TASK GOAL – Print every line of the listing below, starting with the line that holds "(** ** utils.go *)" and going on through the line that holds "rewrite (tasks_refreshProjections now", both included, and print nothing else.

INFORMATION SHOWN –

(** * The LLM assistant of medusa: generate, validate, repair

    A shallow embedding of package [llm_assistant]
    (fuzzing/llm_assistant): the path and name helpers of utils.go, the
    prompt templates of prompts.go and the harness orchestrator
    ([GenerateFuzzingHarness] and the functions it calls).

    Go strings are byte strings: they are [string] here, and the path
    helpers work on their bytes ([list ascii]).  The file system, the
    conversation history and the external collaborators (OpenAI, the
    crytic-compile process) are explicit: a state record, a log of calls
    and an environment of oracles. *)

From Stdlib Require Import Ascii String List Bool Arith Lia ZArith.
From stdpp Require Import base option list strings gmap.

Local Open Scope stdpp_scope.

(** ** Bytes *)

Definition isSep (c : ascii) : bool := Ascii.eqb c "/"%char.
Definition isDot (c : ascii) : bool := Ascii.eqb c "."%char.

Definition bytesOf (s : string) : list ascii := String.list_ascii_of_string s.
Definition stringOf (b : list ascii) : string := String.string_of_list_ascii b.

(** The double quote, for the string constants that contain one. *)
Definition dq : string := String (Ascii.ascii_of_nat 34) EmptyString.

(** The line feed, [\n] in a Go string. *)
Definition nl : string := String (Ascii.ascii_of_nat 10) EmptyString.

(** ** Package path/filepath and strings (Unix), as far as utils.go uses them *)

Module filepath.

(** [Split]: scan back from the end to the last separator; the
    directory keeps its final separator, the file has none.
    [r] is the unread prefix, reversed; [acc] is the suffix read so far. *)
Fixpoint splitScan (r acc : list ascii) : list ascii * list ascii :=
  match r with
  | [] => ([], acc)
  | c :: r' => if isSep c then (rev r, acc) else splitScan r' (c :: acc)
  end.

Definition Split (path : list ascii) : list ascii * list ascii :=
  splitScan (rev path) [].

(** [Ext]: the suffix beginning at the final dot in the final element of
    the path; empty if there is no dot.
    for i := len(path) - 1; i >= 0 && path[i] != '/'; i-- {
      if path[i] == '.' { return path[i:] } }; return "" *)
Fixpoint extScan (r acc : list ascii) : list ascii :=
  match r with
  | [] => []
  | c :: r' =>
      if isSep c then []
      else if isDot c then c :: acc
      else extScan r' (c :: acc)
  end.

Definition Ext (path : list ascii) : list ascii := extScan (rev path) [].

(** [strings.Split(s, "/")]: the elements between separators. *)
Fixpoint elements (s : list ascii) : list (list ascii) :=
  match s with
  | [] => [[]]
  | c :: s' =>
      if isSep c then [] :: elements s'
      else match elements s' with
           | [] => [[c]]
           | w :: ws => (c :: w) :: ws
           end
  end.

(** [strings.Join(elems, "/")]. *)
Fixpoint joinSep (elems : list (list ascii)) : list ascii :=
  match elems with
  | [] => []
  | [e] => e
  | e :: rest => e ++ "/"%char :: joinSep rest
  end.

Definition isDotElem (e : list ascii) : bool :=
  match e with [c] => isDot c | _ => false end.
Definition isDotDotElem (e : list ascii) : bool :=
  match e with [c; d] => isDot c && isDot d | _ => false end.

(** One element of the path read by [Clean].  [out] holds the elements
    written so far, the most recent first.  An empty element and [.] are
    dropped; [..] removes the element before it, unless there is none to
    remove: then it is dropped in a rooted path and kept in a relative
    one (where the elements written so far are all [..]). *)
Definition cleanStep (rooted : bool) (out : list (list ascii)) (e : list ascii)
  : list (list ascii) :=
  match e with
  | [] => out
  | _ =>
      if isDotElem e then out
      else if isDotDotElem e then
        match out with
        | top :: below => if isDotDotElem top then e :: out else below
        | [] => if rooted then [] else [e]
        end
      else e :: out
  end.

Definition cleanElements (rooted : bool) (elems : list (list ascii))
  : list (list ascii) :=
  rev (fold_left (cleanStep rooted) elems []).

Definition isRooted (path : list ascii) : bool :=
  match path with c :: _ => isSep c | [] => false end.

(** [Clean]: the shortest path name equivalent to [path] by purely
    lexical processing; the empty result is [.]. *)
Definition Clean (path : list ascii) : list ascii :=
  let rooted := isRooted path in
  let out := (if rooted then ["/"%char] else [])
               ++ joinSep (cleanElements rooted (elements path)) in
  match out with
  | [] => ["."%char]
  | _ => out
  end.

(** [Join] of two elements: empty elements are ignored, the rest are
    joined by a separator and the result is cleaned; all empty gives
    the empty string. *)
Definition Join (a b : list ascii) : list ascii :=
  match a, b with
  | [], [] => []
  | [], _ => Clean b
  | _, _ => Clean (a ++ "/"%char :: b)
  end.

End filepath.

Module strings.

(** len(s) >= len(suffix) && s[len(s)-len(suffix):] == suffix *)
Definition HasSuffix (s suffix : list ascii) : bool :=
  (length suffix <=? length s)
  && bool_decide (drop (length s - length suffix) s = suffix).

(** [TrimSuffix]: [s] without the trailing [suffix]; [s] itself when it
    does not end in [suffix]. *)
Definition TrimSuffix (s suffix : list ascii) : list ascii :=
  if HasSuffix s suffix then take (length s - length suffix) s else s.

End strings.

(** ** utils.go *)

(** generateTestContractName generates a test contract name based on the
    given contract name: fmt.Sprintf("%sTest", contractName). *)
Definition generateTestContractName (contractName : string) : string :=
  contractName +:+ "Test".

Definition fuzzMarker : list ascii := bytesOf "_fuzz".

(** generateTestFilePath generates a test file path based on the given
    file path. *)
Definition generateTestFilePathBytes (filePath : list ascii) : list ascii :=
  let '(dir, file) := filepath.Split filePath in
  let ext := filepath.Ext file in
  let filename := strings.TrimSuffix file ext in
  let testFilename := filename ++ fuzzMarker ++ ext in
  filepath.Join dir testFilename.

Definition generateTestFilePath (filePath : string) : string :=
  stringOf (generateTestFilePathBytes (bytesOf filePath)).

(** ** prompts.go *)

(** Message, declared with AskGPT4Turbo in another file of the package:
    the two fields the orchestrator fills. *)
Record Message := { Role : string; Content : string }.
Lemma tasks_reopenTask_other now userId taskId db task other :
  db_tasks db !! taskId = Some task -> task_id task = taskId -> other <> taskId ->
  db_tasks (reopenTask dayKey now (Some userId) taskId db).2 !! other = db_tasks db !! other.
Proof.
  intros Htask Hid Hother. unfold reopenTask.
  rewrite store_bind_run. cbn [readDb fst snd]. rewrite Htask.
  destruct (negb (bool_decide (task_status task = done))); [reflexivity|].
  rewrite !store_bind_run.
  rewrite (tasks_refreshProjections now _ : db_tasks _ = db_tasks _).
  unfold store_ret at 1. cbn [snd].
  unfold appendEvent. rewrite !store_bind_run. unfold store_ret at 1, addEvent, readDb.
  cbn [fst snd db_tasks].
  assert (Hups : forall (m : Store unit) dbA,
            respects (sameOn db_tasks) m -> db_tasks (m dbA).2 = db_tasks dbA).
  { intros m dbA Hm. exact (Hm dbA). }
  rewrite Hups.
  2:{ destruct (completedAt task) as [at_|]; [destruct (truthy (Some at_))|].
      - apply tasks_upsertDailyAggregate.
      - intros ?; reflexivity.
      - intros ?; reflexivity. }
  unfold writeTasks at 1. cbn [snd db_tasks].
  rewrite lookup_insert_ne by (cbn [task_id withCompletion]; congruence).
  rewrite Hups; [reflexivity|].
  destruct (completionReward task); [destruct (db_character db)|]; intros ?; reflexivity.
Qed.
(* ===== verification/Prelude.v ===== *)
(** * Verification of the USB/IP client for Windows

    The program attaches USB devices of a remote host.  Its core is a kernel driver
    (src/drivers/ude) that emulates a USB host controller with the UdeCx class extension:
    it imports a device from a server, decides by a whitelist whether the device may be
    used, plugs an emulated device into a root-hub port, translates every URB of Windows
    into a USB/IP message, and completes it with the server's answer.  An upper filter
    driver (src/drivers/ude_filter) repeats for the controller the requests UdeCx does not
    pass on, and src/drivers/libdrv holds what both share.  Applications reach the driver
    through a library (src/userspace/libusbip), which also asks servers for their devices;
    the command-line tool (src/userspace/usbip) and the window of devices
    (src/userspace/wusbip) are built on it; another tool (src/userspace/devnode) creates the
    device node of the controller.

    ** How the parts interact, and where they are

    A request of an application enters through the IOCTL handlers (Ioctl).  PLUGIN_HARDWARE
    starts a work item that connects, imports (Session: the exchange; Filter: the check of the
    descriptors with Parser and Policy; Reject: the log entry of a rejection), creates a device
    with the accepted descriptors (Filter, DescPatch) and plugs it in (Device, Vhci, Endpoints).
    Each step is announced to the open files (Events); when it fails, attach attempts follow
    (Attach).  URBs of a plugged-in device become messages (Submit, FilterReq, Isoch, Proto,
    Usbd) and wait in the device's request list (Requests) until the receiving thread (Receive)
    completes them; their memory is that of Context, their socket that of Wsk.  The filter
    driver places itself above the root hub and its children (Pnp), and makes requests of its
    own (FilterIrp).  Controller puts the handlers, work items and callbacks of the controller
    together.  On the other side of the IOCTLs are the library (Client, Persist, Connect,
    Remote, UsbIds), the commands (FilterCmd, Commands) and the window (Tree).

    In the order of the dependencies, with the sources each file models:

    - Prelude (this file): machine integers as [Z], little-endian bytes, reads and writes
      of buffers with [None] outside of them, NTSTATUS, the result type and its monad.
    - Parser: [evaluate_configuration] of ude/device_filter_parser.h.
    - Policy: ude/device_filter_policy.h, the policy of ude/device_filter.cpp and its
      IOCTLs in ude/vhci_ioctl.cpp.
    - DescPatch: ude/descriptor_patch.cpp, libdrv/usbdsc.cpp.
    - Proto: include/usbip/proto.h, libdrv/pdu.cpp.
    - Session: ude/network.cpp, the calls of libdrv/wsk_cpp.cpp it makes,
      include/usbip/proto_op.h and the import exchange of ude/vhci_ioctl.cpp.
    - Wsk: struct SOCKET of libdrv/wsk_cpp.cpp, closing it and the calls on it.
    - Context: libdrv/mdl_cpp.cpp, ude/wsk_context.cpp.
    - Filter: ude/device_filter.cpp, [import_remote_device], [add_snapshot_descriptors].
    - Reject: the text of a rejection in ude/device_filter.cpp.
    - Usbd: libdrv/usbd_helper.cpp.
    - Isoch: packing and unpacking of isochronous packets in ude/device_ioctl.cpp and
      ude/wsk_receive.cpp.
    - Requests: ude/request_list.cpp, [next_seqnum], completion and cancellation.
    - FilterReq: ude_filter/request.h and request.cpp, the URBs of ude_filter/int_dev_ctrl.cpp,
      ude/filter_request.cpp, ude/endpoint_list.cpp as a list.
    - Endpoints: the endpoint callbacks of ude/device.cpp, ude/endpoint_list.cpp as it is linked.
    - Pnp: ude_filter/pnp.cpp, device.cpp and query_interface.cpp, libdrv/irp.cpp.
    - Submit: ude/proto.cpp, ude/device_ioctl.cpp.
    - Receive: ude/wsk_receive.cpp, ude/wsk_context.cpp.
    - Vhci: ude/context.h, the ports in ude/vhci.cpp.
    - Events: the notifications in ude/vhci.cpp, [device_read] of ude/vhci_ioctl.cpp.
    - Attach: ude/persistent.cpp, the constants in ude/vhci.cpp, libdrv/strconv.cpp.
    - Device: creating, plugging in and detaching in ude/device.cpp.
    - Ioctl: ude/vhci_ioctl.cpp, the attributes in ude/context.cpp.
    - FilterIrp: the IRPs, URBs and buffers of ude_filter/int_dev_ctrl.cpp, [clone] of
      libdrv/select.cpp, the owning pointers of libdrv.
    - Refs: libdrv/wdf_cpp.cpp, wdm_cpp.cpp and their headers, libusbip/generic_handle_ex.h.
    - Controller: the driver files from the view of the controller, over sequences of
      requests and callbacks.
    - UsbIds: libusbip/src/usb_ids.cpp.
    - Client: libusbip/src/vhci.cpp and device_speed.cpp, down to the IOCTLs.
    - FilterCmd: usbip/filter.cpp.
    - Persist: libusbip/src/persistent.cpp, [split_multi_sz] of its strconv.cpp.
    - Connect: attach and detach of the library against the handlers of Controller.
    - Remote: libusbip/src/remote.cpp, last_error.h and win_socket.h.
    - Text: the numbers std::format and wxString::Format write.
    - Commands: usbip/attach.cpp, detach.cpp, list.cpp, port.cpp, the output of filter.cpp.
    - Tree: the tree of wusbip/wusbip.cpp, device_columns.cpp, utils.cpp, filter_dialog.cpp.
    - Devnode: devnode/main.cpp.

    ** How the code is read

    A handler is a function from the state to an optional result and state.  [None] means
    what the code must never do: an access outside of a buffer or array, a null or deleted
    object, a failed assumption, or a loop that did not end within its fuel; the safety
    theorems show when it cannot happen.  A fallible call returns an [ntstatus] or a
    [res].  Framework objects are handles, and the contexts the framework keeps for them
    are maps in the state, so that aliasing is visible.  A function that runs under one
    lock is one step; where the order of the steps of several threads matters (Requests,
    Wsk, Events, Attach, FilterIrp, Controller) the theorems quantify over all sequences of
    steps.

    What the programs call (WDF, UdeCx, Winsock and Winsock Kernel, the registry, memory
    allocation, SetupAPI, USBD_ParseDescriptors, string conversion and hashing, wxConfig) is a class of
    operations or a parameter; its laws are documented behaviour of the interface, and each
    file has an instance at which the witnesses of the theorems are computed.  In particular
    Pnp relies on the PnP manager's order of requests and on the I/O manager's stacks, Endpoints
    on the order in which UdeCx creates, starts and destroys endpoints, FilterIrp on the
    stack locations of an IRP, and Tree on a configuration that returns what was written and
    a conversion to UTF-8 that is injective.

    ** What the theorems show

    - The whitelist: no interface can be hidden from the parser, a rejection names a real
      culprit, a damaged stored policy lets nothing in, and a device is plugged in only with
      the bytes that were accepted (Parser, Policy, Filter, DescPatch,
      [Controller.blocked_device_never_plugged_in]).  What a filter command promises is what the
      driver then enforces (FilterCmd), and the log entry of a rejection fits its memory
      whatever the device says (Reject).
    - The protocol: headers, payload sizes, import replies, isochronous packets and statuses
      convert exactly (Proto, Session, Isoch, Usbd); an accepted URB is one well-formed message
      (Submit); packed and converted requests of the filter driver are recovered (FilterReq).
    - A hostile server: whatever it sends, the driver stays in its buffers (two shapes of
      answers excepted, which are findings), the receiving thread ends and no request is
      completed twice (Isoch, Receive, Requests); on proper answers the thread refines the
      abstract delivery of answers one by one ([Receive.recv_loop_refines_deliver]).
    - Objects and memory: a socket is closed only when no call uses it, and is closed in the
      end (Wsk); contexts and the filter driver's own requests own their memory, and nothing
      leaks (Context, FilterIrp); references, handles and locks are balanced by their wrappers
      (Refs); the linked endpoint list refines the list of endpoints (Endpoints); each child
      of the hub gets one filter (Pnp).
    - The controller: ports, subscriptions and attach attempts stay consistent under every
      sequence of operations (Vhci, Events, Attach, [Controller.controller_consistent]),
      notifications arrive in order, attempts end, a plug-in request is completed once, a
      detach releases all it should, and removal is final.
    - From an application: an attach request reaches the driver as it was asked for, a
      detached device is no longer listed, what is listed is attached, the persistent devices
      read back as written (Connect, Client, Persist); a server's devices are listed as it sent
      them, and one socket is owned at a time (Remote); names are found in usb.ids and no read
      leaves it (UsbIds); stashed devices are those attached (Commands); the rows of the window
      follow the events of the driver and come back when loaded (Tree); a device node that was
      installed is removed again, and no device without its identifier is (Devnode).

    ** Fuel

    Loops without a structural measure carry fuel that the callers compute from the
    input: buffer loops the length of the buffer, list loops the length of the list, the
    receiving thread the number of bytes the peer has yet to send plus one (a message takes
    at least its header), port loops the number of ports, the attempt counter 32 doublings,
    sending to a socket the length of what is sent, a text its length plus one, the search for
    an endpoint the number of contexts, a number 32 digits, an enumeration of devices their number plus one.  The library asks again
    with a larger buffer while the driver says that it is too small: 7 calls suffice for all
    the ports, 3 for the largest policy, 1 for a list of persistent devices of at most 512
    units.  An address is waited for twice at most.  Termination is a theorem of each, never
    an assumption: the functions are shown to return a result at the fuel the code's
    callers are given.

    ** Not modelled, and limits

    Interleaving inside a handler or work item of the controller is not modelled: a
    connection in progress when the removal starts, or a report of the devices while one is
    detached, is seen before or after it.  The schedules of Wsk are those where the wait for
    the calls on a socket does not run into its timeout of 30 s.  Allocation failures are inputs
    where the code has a path for them.  Tracing, assertions of the drivers (NT_ASSERT) and
    reference counts of MDLs are not state.  Of the drivers, the entry points, queue and
    interface creation and the power callbacks only configure or call the framework.  Of the window, layout, menus, fonts, the log, the tray icon, sorting
    and the thread that reads events are calls of wxWidgets.  The declaration of the
    command-line options with the vendored CLI11, the installer and the tests are left out. *)

From Stdlib Require Export ZArith Lia ZifyBool Strings.Byte.
From Stdlib Require Strings.String Strings.Ascii.
From stdpp Require Export base list gmap option.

OUTPUT BELOW –
(** ** utils.go *)

(** generateTestContractName generates a test contract name based on the
    given contract name: fmt.Sprintf("%sTest", contractName). *)
Definition generateTestContractName (contractName : string) : string :=
  contractName +:+ "Test".

Definition fuzzMarker : list ascii := bytesOf "_fuzz".

(** generateTestFilePath generates a test file path based on the given
    file path. *)
Definition generateTestFilePathBytes (filePath : list ascii) : list ascii :=
  let '(dir, file) := filepath.Split filePath in
  let ext := filepath.Ext file in
  let filename := strings.TrimSuffix file ext in
  let testFilename := filename ++ fuzzMarker ++ ext in
  filepath.Join dir testFilename.

Definition generateTestFilePath (filePath : string) : string :=
  stringOf (generateTestFilePathBytes (bytesOf filePath)).

(** ** prompts.go *)

(** Message, declared with AskGPT4Turbo in another file of the package:
    the two fields the orchestrator fills. *)
Record Message := { Role : string; Content : string }.
Lemma tasks_reopenTask_other now userId taskId db task other :
  db_tasks db !! taskId = Some task -> task_id task = taskId -> other <> taskId ->
  db_tasks (reopenTask dayKey now (Some userId) taskId db).2 !! other = db_tasks db !! other.
Proof.
  intros Htask Hid Hother. unfold reopenTask.
  rewrite store_bind_run. cbn [readDb fst snd]. rewrite Htask.
  destruct (negb (bool_decide (task_status task = done))); [reflexivity|].
  rewrite !store_bind_run.
  rewrite (tasks_refreshProjections now _ : db_tasks _ = db_tasks _).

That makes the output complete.